Sondra Radvanovsky in Tosca

Sondra as Tosca in the Metropolitan Opera production

Today marks the anniversary of a beloved, and I do mean a beloved, opera–Tosca, which premiered in on January 14, 1900in Rome, Italy. One stunning aria after another. A bad guy who is so utterly evil he makes your blood run cold. A flawed but valiant heroine who lives and dies for love.

It is my favorite Puccini opera–bar none.

Two years ago this month, I saw Tosca at the Met, and it was a life-changing performance for me. (You can read my Bachtrack review here. )

While some of the “regie” directorial choices were clearly questionable, the performances were nothing short of stunning. I fell in love with Marcelo Álvarez as Cavaradossi. German baritone Falk Struckmann gave a chilling performance as the villain Scarpia, one of the best I’ve ever seen on stage in the U.S.
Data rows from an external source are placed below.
Definition find_deposit (self : client) (doi : string) : M (option json) :=
  let* deposits := get_depositions self in
  let* deposits := lift (Py.iter deposits) in
  find_deposit_loop doi deposits.

Definition new_doi (self : client) : M json :=
  let* response :=
    requests_send (Http.Request POST "https://zenodo.org/api/deposit/depositions"
                     (params self) (headers self) (JsonBody (JObj []))) in
  if status_not_in response [200; 201] then
    let* body := lift (Http.json response) in
    sys_exit ("Trouble requesting new upload: " +:+ pretty (Http.status_code response)
              +:+ ", " +:+ Py.str body)
  else lift (Http.json response).

(** The body of the deletion loop of [update_doi].  The line it prints
    about a refused deletion is built from the file's name and the decoded
    answer, in that order, before anything is printed. *)
Definition delete_file (self : client) (file : json) : M unit :=
  let* links := lift (Py.subscript file "links") in
  let* self_url := lift (Py.subscript links "self") in
  let* response :=
    requests_send (Http.Request DELETE (Py.str self_url) (params self) (headers self)
                     NoBody) in
  when (status_not_in response [200; 204])
    (let* filename := lift (Py.subscript file "filename") in
     let* body := lift (Http.json response) in
     print ("could not delete file " +:+ Py.str filename +:+ ": " +:+ Py.str body)).
(** One pass of the [for] loop for one line, the [while] loop running at
    most [fuel] times. *)
Fixpoint draw_line_fuel (fuel : nat) (line : str) (y : Cursor)
  : list Draw * Cursor :=
  if (max_chars_per_line <? length line)%nat then
    match fuel with
    | O => ([], y)
    | S fuel' =>
        let '(brk, y1) := advance y in
        let '(ops, y2) :=
          draw_line_fuel fuel' (drop max_chars_per_line line) y1 in
        (DrawString y (take max_chars_per_line line) :: brk ++ ops, y2)
    end
  else
    let '(brk, y1) := advance y in
    (DrawString y line :: brk, y1).

(** Every turn of the [while] loop shortens the line, so its length is
    fuel enough. *)
Definition draw_line (line : str) (y : Cursor) : list Draw * Cursor :=
  draw_line_fuel (length line) line y.

Fixpoint draw_lines (lines : list str) (y : Cursor) : list Draw * Cursor :=
  match lines with
  | [] => ([], y)
  | raw_line :: rest =>
      let '(ops, y1) := draw_line (rstrip_newline raw_line) y in
      let '(ops', y2) := draw_lines rest y1 in
      (ops ++ ops', y2)
  end.

(** The calls made for a text, up to [c.save()]. *)
Definition draw_text (text : str) : list Draw :=
  fst (draw_lines (splitlines text) top).

(** The strings drawn, in order, and the number of page breaks. *)
Fixpoint strings (ops : list Draw) : list str :=
  match ops with
  | [] => []
  | DrawString _ s :: t => s :: strings t
  | ShowPage :: t => strings t
  end.

Fixpoint positions (ops : list Draw) : list Cursor :=
  match ops with
  | [] => []
  | DrawString y _ :: t => y :: positions t
  | ShowPage :: t => positions t
  end.

Fixpoint page_breaks (ops : list Draw) : nat :=
  match ops with
  | [] => O
  | DrawString _ _ :: t => page_breaks t
  | ShowPage :: t => S (page_breaks t)
  end.

End TextLayout.

Arguments DrawString {Cursor} y s.
Arguments ShowPage {Cursor}.
Arguments strings {Cursor} ops.
Arguments positions {Cursor} ops.
Arguments page_breaks {Cursor} ops.

(** The cursor in exact arithmetic.  A4 is 297 mm high and a point is 1/72
    inch, so the page is 297 * 72 / 25.4 = 106920 / 127 points high; in
    units of 1/127 point the margin of 50 points is 6350 and the line
    height of 14 points is 1778.  (The source computes in binary floating
    point; the cursor is never closer than a tenth of a point to the margin
    it is compared with.) *)
Definition a4_height : Z := 106920%Z.
Definition margin : Z := 6350%Z.
Definition line_height : Z := 1778%Z.

Definition draw_text_exact (text : str) : list (Draw Z) :=
  draw_text Z (a4_height - margin)%Z (fun y => y - line_height)%Z
            (fun y => y <? margin)%Z text.

(** The height of the cursor for the line of index [k] of a page. *)
Definition cursor_at (k : nat) : Z :=
  (a4_height - margin - line_height * Z.of_nat k)%Z.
But it was American soprano Sondra Radvanovsky who would seal my fate as a Tosca devotee for the rest of my life.

As it turned out, I was lucky to escape that performance with my life intact. See, during her second art aria, “Vissi d’arte,” which was absolutely breathtaking, Sondra hit that high note around 3:11 on the video below, and it took my breath away–literally. I gulped in air and began coughing.

Just my luck, that gorgeous high note at 3:11 resolves sotto voce in the next few measures. I thought the people sitting around me were going to kill me. Because the end of the song is so quiet, I couldn’t scrounge around in the my purse for a lozenge to stop the coughing. I almost died trying to hold my breath until the end of the song.

But death would have been a noble end if Sondra’s voice were the last thing I’d heard before expiring.

Thank you, Sondra Radvanovsky, for your peerless artistry, and for teaching me a lesson. Never sit through a live performance of opera without a lozenge clenched in your fist.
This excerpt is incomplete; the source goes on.